:: Your assignment ::
Beneath this instruction is a listing. Transcribe from it only the stretch from the line with "Section Success." through the line with "arithmetic is exact: [-999]", both end lines included, exactly as written.
┌─ Study material
Lemma main_overrides_default_witness :
  exists evs,
    compress_video_default (m := Sample.os Sample.good_tools)
      input_video output_video
      (Sample.start Sample.good_tools promo_90)
    = (Sample.at_log Sample.good_tools promo_90 evs, Py.Ok tt).
Proof.
  destruct (main_overrides_default (m := Sample.os Sample.good_tools)
              (Sample.start Sample.good_tools promo_90) (90 * Sample.MB))
    as [(evs & Hrun & _) _].
  - reflexivity.
  - vm_compute. split; [reflexivity | discriminate].
  - exists evs. exact Hrun.
Defined.

(** ** The encoder's command line *)

Lemma str_int_inj (a b : Z) : str_int a = str_int b -> a = b.
Proof.
  unfold str_int. intros H. apply DecimalZ.to_int_inj.
  assert (Hrt : forall z,
            NilZero.int_of_string (NilZero.string_of_int (Z.to_int z))
            = Some (Z.to_int z)).
  { intros z. apply NilZero.isi; destruct z; cbn [Z.to_int];
      try discriminate; intros E; injection E;
      apply DecimalPos.Unsigned.to_uint_nonnil. }
  pose proof (Hrt a) as Ha. rewrite H, Hrt in Ha. injection Ha as Ha.
  symmetry. exact Ha.
Qed.

Lemma append_char_inj (c : ascii) (s1 s2 : string) :
  (s1 ++ String c "" = s2 ++ String c "")%string -> s1 = s2.
Proof.
  revert s2. induction s1 as [| a s1 IH]; intros [| b s2]; cbn [String.append];
    intros H.
  - reflexivity.
  - injection H as _ H. destruct s2; discriminate H.
  - injection H as _ H. destruct s1; discriminate H.
  - injection H as -> H. f_equal. apply IH. exact H.
Qed.

(** X14: the encoder's command line determines what it was built from.  Two
    calls of the script's command that agree word for word were made for the
    same input, the same output and the same bitrate: [str] of an [int]
    loses nothing, the sign included. *)
Theorem ffmpeg_cmd_injective (input_file output_file : string) (v : Z)
  (input_file' output_file' : string) (v' : Z) :
  ffmpeg_cmd input_file output_file v = ffmpeg_cmd input_file' output_file' v' ->
  input_file = input_file' /\ output_file = output_file' /\ v = v'.
Proof.
  unfold ffmpeg_cmd. intros H.
  injection H as Hi Hv Ho.
  split; [exact Hi |]. split; [exact Ho |].
  apply str_int_inj. apply (append_char_inj "k"). exact Hv.
Qed.

Lemma ffmpeg_cmd_injective_witness : 940 = 940.
Proof.
  apply (ffmpeg_cmd_injective input_video output_video 940
           input_video output_video 940).
  reflexivity.
Defined.

(** * What a normal return means *)

Section Success.

Context {m : machine}.
(** * WeatherApp-Flask: the data-normalisation and risk-scoring pipeline

    A shallow embedding of [app.py]: the missing-value normaliser [mv], the
    unit conversions, the response shaper [format_weather_response], the
    hourly flattener [_flatten_hourly_series], the hourly builder
    [get_power_hourly], the classifier [get_weather_condition] and the event
    scorer [get_event_advice].

    Conventions of the embedding.
    - A Python number (int or float) is the rational it denotes, and
      arithmetic is exact: [-999] and [-999.0] are the same number, as they
      are for Python's [==] and [hash]. NaN, the infinities and JSON
      booleans are left out.
    - A Python dict is an association list in insertion order with pairwise
      distinct keys; JSON object keys are strings.
    - An exception is a value of [exn] carried by the [result] monad; a
      [try/except Exception] is a match on it.
    - A function that sends a request takes the decoded answer as an
      argument instead; the coordinates only travel in the request.
    - [str.lower] is modelled on ASCII text (the unit names and event labels
      the front end sends). *)

From Stdlib Require Import ZArith QArith Qround Qabs String Ascii List Bool.
From Stdlib Require Import Lia Lqa DecimalString Sorted.
From Stdlib Require OrderedTypeEx.
Import ListNotations.
(** * gemini_transcribe.py: the segmented transcription pipeline

    A shallow embedding of [GeminiTranscriber] (src/gemini_transcribe.py):
    audio inventory, segment planner and extractor, retrying transcription
    worker, result merger, transcript writer and cleanup.

    Conventions of the embedding
    - a Python [str] is the list of its code points ([pystr]);
    - a Python [float] is the rational it denotes ([Q]), and a float
      operation rounds to the nearest float ([binary64]); the planner's
      loop is given with the rounded sum ([split_loop_binary64]) and with
      the exact sum ([split_loop]), which agree wherever the sum is exact;
    - the file system is a finite map from paths to nodes;
    - every external collaborator the source guards with [try/except]
      (ffprobe, ffmpeg, the remote service, the transcript write, unlink)
      is a field of [Env] saying how the call ends;
    - the side effects of a run are recorded in an event log next to the
      file system ([World]). Logging calls are not modelled. *)

From Stdlib Require Import ZArith QArith Qround Qminmax Qabs Lqa Lia List Bool.
From Stdlib Require Import Ascii String Decimal DecimalPos DecimalN.
From Stdlib Require Import Sorting.Permutation Sorting.Sorted.
From Stdlib Require Qcanon.
From stdpp Require Import base decidable countable list sorting gmap fin_maps.

Import ListNotations.
Local Open Scope Z_scope.

(** ** Python strings *)

Definition pystr := list N.

(** An ASCII literal of the source as a [pystr]. *)
Definition lit (s : string) : pystr :=
  List.map N_of_ascii (list_ascii_of_string s).

Definition DOT : N := 46%N.

(** [str.isspace] on one code point (the Unicode White_Space set plus the
    four information separators, as CPython has it). *)
Definition isspace (c : N) : bool :=
  ((9 <=? c) && (c <=? 13) || (28 <=? c) && (c <=? 32)
   || (c =? 133) || (c =? 160) || (c =? 5760)
   || (8192 <=? c) && (c <=? 8202)
   || (c =? 8232) || (c =? 8233) || (c =? 8239) || (c =? 8287)
   || (c =? 12288))%N.

Fixpoint lstrip (s : pystr) : pystr :=
  match s with
  | [] => []
  | c :: r => if isspace c then lstrip r else s
  end.

Definition rstrip (s : pystr) : pystr := rev (lstrip (rev s)).

(** [str.strip()] *)
Definition strip (s : pystr) : pystr := rstrip (lstrip s).

(** [str.lower()] on the code points whose lower case is ASCII: the
    letters [A-Z] and the Kelvin sign (U+212A), which lowers to [k]. Every
    other code point is left alone, so [lower s] is what Python returns
    whenever that is an ASCII string, as the supported extensions are. *)
Definition lower_char (c : N) : N :=
  if ((65 <=? c) && (c <=? 90))%N then (c + 32)%N
  else if (c =? 8490)%N then 107%N
  else c.

Definition lower (s : pystr) : pystr := List.map lower_char s.

(** [s.startswith('.')] *)
Definition startswith_dot (s : pystr) : bool :=
  match s with
  | c :: _ => (c =? DOT)%N
  | [] => false
  end.

(** [s.rfind(c)]: index of the last occurrence ([None] for Python's -1). *)
Fixpoint rfind (c : N) (s : pystr) : option nat :=
  match s with
  | [] => None
  | x :: r =>
      match rfind c r with
      | Some i => Some (S i)
      | None => if (x =? c)%N then Some 0%nat else None
      end
  end.

(** ** Number formatting *)

Definition digit_char (d : N) : N := (48 + d)%N.

Fixpoint uint_chars (u : Decimal.uint) : pystr :=
  match u with
  | Decimal.Nil => []
  | Decimal.D0 r => digit_char 0 :: uint_chars r
  | Decimal.D1 r => digit_char 1 :: uint_chars r
  | Decimal.D2 r => digit_char 2 :: uint_chars r
  | Decimal.D3 r => digit_char 3 :: uint_chars r
  | Decimal.D4 r => digit_char 4 :: uint_chars r
  | Decimal.D5 r => digit_char 5 :: uint_chars r
  | Decimal.D6 r => digit_char 6 :: uint_chars r
  | Decimal.D7 r => digit_char 7 :: uint_chars r
  | Decimal.D8 r => digit_char 8 :: uint_chars r
  | Decimal.D9 r => digit_char 9 :: uint_chars r
  end.

(** Decimal digits of a natural number, most significant first. *)
Definition digits (n : N) : pystr := uint_chars (N.to_uint n).

Definition MINUS : N := 45%N.

(** [f"{z}"] for an [int]. *)
Definition fmt_d (z : Z) : pystr :=
  if z <? 0 then MINUS :: digits (Z.abs_N z) else digits (Z.abs_N z).

(** [f"{z:0wd}"]: sign first, then zeros up to the total width [w]. *)
Definition fmt_0d (w : nat) (z : Z) : pystr :=
  let ds := digits (Z.abs_N z) in
  if z <? 0
  then MINUS :: repeat (digit_char 0) (w - 1 - length ds) ++ ds
  else repeat (digit_char 0) (w - length ds) ++ ds.

(** Rounding of [f"{x:.0f}"]: to the nearest integer, ties to even. *)
Definition round_half_even (q : Q) : Z :=
  let f := Qfloor q in
  let r := (q - inject_Z f)%Q in
  match (r ?= 1 # 2)%Q with
  | Lt => f
  | Gt => f + 1
  | Eq => if Z.even f then f else f + 1
  end.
└─
:: Finished task ::
Section Success.

Context {m : machine}.
(** * WeatherApp-Flask: the data-normalisation and risk-scoring pipeline

    A shallow embedding of [app.py]: the missing-value normaliser [mv], the
    unit conversions, the response shaper [format_weather_response], the
    hourly flattener [_flatten_hourly_series], the hourly builder
    [get_power_hourly], the classifier [get_weather_condition] and the event
    scorer [get_event_advice].

    Conventions of the embedding.
    - A Python number (int or float) is the rational it denotes, and
      arithmetic is exact: [-999] and [-999.0] are the same number, as they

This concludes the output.